Звук захлопнувшейся позади меня дверцы машины прошелся по моим нервам, и я обернулась, чтобы посмотреть через плечо. Сколько бы я ни жила нормальной жизнью, вдали от мрачного и опасного образа жизни моего детства, я не могла избавиться от инстинкта, что нападение может произойти откуда угодно и в любое время.
— Софи! Рад тебя видеть, – окликнул меня низкий голос.
Я заметила шикарное авто и мужчину, который теперь широкими шагами направлялся ко мне.
Уф. Эдвард Слоан. Местный золотой парень, миллиардер-плейбой. С тех пор как он перетрахал все женское население Хэйд-Харбора, не считая нас с Кьярой, он, похоже, положил глаз на меня. Конечно, у меня не было такого пугающего мужа, как Анджело, угрожающего проломить этому уроду череп, если он хоть на секунду задержит взгляд на его жене.
Я была одна и мучительно осознавала это.
— Мистер Слоан, здравствуйте.
— Сколько раз я просил тебя называть меня Эдвардом?
— Вы платите мне за работу, поэтому я бы предпочла этого не делать.
Он прислонился бедром к моей машине, помяв свой костюм за тысячу долларов.
Месяц назад он заказал у меня художественное произведение, и оно тяжело давалась мне. Это не был труд любви. Я делала это исключительно ради денег.

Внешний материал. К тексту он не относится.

(** Releasing the claims of a turn that has just left its map. *)
Lemma release_spec t w s s0 :
  claims_ok s -> state_at s t -> owner s t w ->
  (forall u v, owner s0 u v <-> owner s u v /\ u <> t) ->
  claimed_agents s0 = claimed_agents s -> claimed_panes s0 = claimed_panes s ->
  queue_ok s0 -> ready_except ∅ s0 ->
  ready_only (unclaimed w s0) (release_claims w s0)
  /\ claims_ok (release_claims w s0) /\ queue_ok (release_claims w s0) /\ ready_except ∅ (release_claims w s0).
Proof.
  intros Hc Hst Hw Ho Ha Hp Hq Hr. 
  change (release_claims w s0) with (refresh_affected_readiness w (unclaimed w s0)).
  destruct (refresh_affected_spec w (unclaimed w s0)) as [Hr' Hro].
  { apply (ready_claims w s0); [done|done|..]; unfold unclaimed; destruct (claimed_pane w) eqn:E; simpl;
      try done; set_solver. }
  split; [done|]. split; [apply (ready_only_claims _ _ Hro); by eapply unclaimed_ok|]. split; [|done].
  apply (ready_only_queue _ _ Hro). destruct Hq. unfold unclaimed. by destruct (claimed_pane w); constructor.
Qed.
Lemma cancel_queued_ok t q s :
  scheduler_ok s -> queued s !! t = Some q ->
  scheduler_ok (cancel t s).1 /\ (cancel t s).2 = Ok (CancelledQueued (work q)).
Proof.
  intros [Hb Hs Hq Hc Hr] Ht. unfold cancel. set (s1 := put_human_paused s (human_paused s ∖ {[ t ]})).
  change (queued s1) with (queued s). rewrite bool_decide_true by eauto.
  destruct (dequeue_spec t q s1) as (s2 & -> & Hro & Hb2 & Hq2 & Hc2 & Hr2);
    [done|by apply (same_queue_ok s)|by apply (claims_ext s)|by apply unpause_ready|done|].
  cbn zeta. change (turn_states s1) with (turn_states s).
  destruct (dequeued_rest t q s1) as (_ & _ & _ & _ & _ & E6).
  assert (queued s2 = delete t (queued s)) as Hqd by (destruct Hro as (? & ? & ? & ->); exact E6).
  pose proof (Hs t) as Hat. unfold state_at in Hat.
  destruct (turn_states s !! t) as [[]|] eqn:Hst; try naive_solver.
  - rewrite bool_decide_false by done. split; [|done].
    apply forget_ok; [done..|by rewrite Hqd, lookup_delete_eq|].
    intros u. destruct Hro as (x & y & z & ->). pose proof (Hs u) as Hu. unfold state_at, dequeued in *.
    destruct (claimed_pane (work q)); simpl in *; at_turn u t; naive_solver.
  - rewrite bool_decide_true by done. split; [|by repeat case_match].
    destruct Hat as ((q' & Hq' & Hre) & Hrun & Hbl & Hwa). assert (q' = q) as -> by congruence.
    assert (reacquiring s2 = reacquiring s) as Hre2.
    { destruct Hro as (? & ? & ? & ->). unfold dequeued. by destruct (claimed_pane (work q)). }
    rewrite Hre2, Hre.
    destruct (release_spec t (work q) s (put_reacquiring s2 (delete t (reacquiring s))))
      as (Hro3 & Hc3 & Hq3 & Hr3); [done|by apply Hs|by right; right; right| | | |by apply (same_queue_ok s2)
        |by apply (same_queue_ready t s2); try done; rewrite Hqd, lookup_delete_eq|].
    1-3: destruct Hro as (? & ? & ? & ->); unfold dequeued, owner; destruct (claimed_pane (work q)); try done;
         intros u v; simpl; at_turn u t; naive_solver.
    apply forget_ok; [|done..| |].
    + apply (ready_only_bounds _ _ Hro3). unfold unclaimed. by destruct (claimed_pane (work q)).
    + destruct Hro3 as (? & ? & ? & ->). unfold unclaimed. destruct (claimed_pane (work q)); simpl;
        by rewrite Hqd, lookup_delete_eq.
    + intros u. destruct Hro3 as (x3 & y3 & z3 & ->), Hro as (x & y & z & ->). pose proof (Hs u) as Hu.
      unfold state_at, unclaimed, dequeued in *.
      destruct (claimed_pane (work q)); simpl in *; at_turn u t; naive_solver.
Qed.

Он обожал свою недавно умершую мать, его единственное достоинство, и попросил меня написать ее портрет с фотографии.
В свободное время я рисовала, но редко портреты. Ладно, это ложь. У меня было много портретов, но на них был изображен один человек. Никто никогда их не видел. Он был моим призраком с серебряными глазами.

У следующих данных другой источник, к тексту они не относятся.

(** With both slots in use nothing starts. *)
Definition busy_commands : list SchedulerCommand := demo_commands ++ [StartReady].
Definition busy_state : AgentScheduler := default demo_start (perform_all 104 busy_commands demo_start).

Lemma busy_reachable : reachable 104 busy_state.
Proof.
  apply (perform_all_reachable 104 busy_commands demo_start); [exact demo_start_reachable| |by vm_compute].
  apply Forall_app. split; [exact demo_limits|by repeat constructor].
Qed.

Lemma start_makes_progress_witness :
  max_concurrent_agents busy_state <= active_capacity_used busy_state /\ start_ready busy_state = (busy_state, None).
Proof.
  assert (max_concurrent_agents busy_state <= active_capacity_used busy_state) as H by by vm_compute.
  split; [exact H|]. exact (proj2 (start_makes_progress 104 busy_state busy_reachable) (or_introl H)).
Defined.

Definition demo_work : ScheduledWork := shell_work "t5" "a4" "p2".

Lemma enqueue_admits_exactly_witness :
  exists q, queued (enqueue 104 5 demo_work demo_state).1 = <["t5" := q]> (queued demo_state) /\ enqueued_at q = 5.
Proof.
  pose proof (enqueue_admits_exactly 104 5 demo_work demo_state demo_reachable) as H.
  assert ((enqueue 104 5 demo_work demo_state).2 = Ok tt) as E by by vm_compute.
  destruct (enqueue 104 5 demo_work demo_state) as [s' r]. simpl in E. rewrite E in H.
  destruct H as (_ & (q & Hq & _ & Hn) & _). exists q. split; [exact Hq|exact Hn].
Defined.

Lemma cancel_undoes_enqueue_witness :
  queued (cancel "t5" (enqueue 104 5 demo_work demo_state).1).1 = queued demo_state.
Proof.
  assert (enqueue 104 5 demo_work demo_state = ((enqueue 104 5 demo_work demo_state).1, Ok tt)) as E by by vm_compute.
  pose proof (cancel_undoes_enqueue 104 5 demo_work demo_state _ demo_reachable E) as H.
  change (turn_id demo_work) with "t5"%string in H.
  destruct (cancel "t5" (enqueue 104 5 demo_work demo_state).1) as [s2 r]. exact (proj1 (proj2 H)).
Defined.

Lemma capacity_respected_witness : active_capacity_used busy_state <= 2.
Proof.
  apply (capacity_respected 104 2 8 4096 demo_start busy_commands);
    [reflexivity|by vm_compute|by vm_compute| | |by vm_compute].
  - apply Forall_app. split; [exact demo_limits|by repeat constructor].
  - by repeat constructor.
Defined.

Мужчина, которого я предала. Тот, кто никогда меня не простит.
Николай Чернов.
Остальные мои картины были пейзажами. Они были неизменно мрачными и зловещими. Почему именно Эдвард выбрал меня для написания портрета своей матери, я понятия не имела, да и не хотела слишком зацикливаться на ответе. Если он делал это, чтобы залезть ко мне под юбку, его ждало жестокое разочарование.
— Если бы я знал, что мы не сможем даже обращаться друг к другу по имени, пока ты работаешь на меня, я бы пригласил тебя на свидание до начала работы над картиной.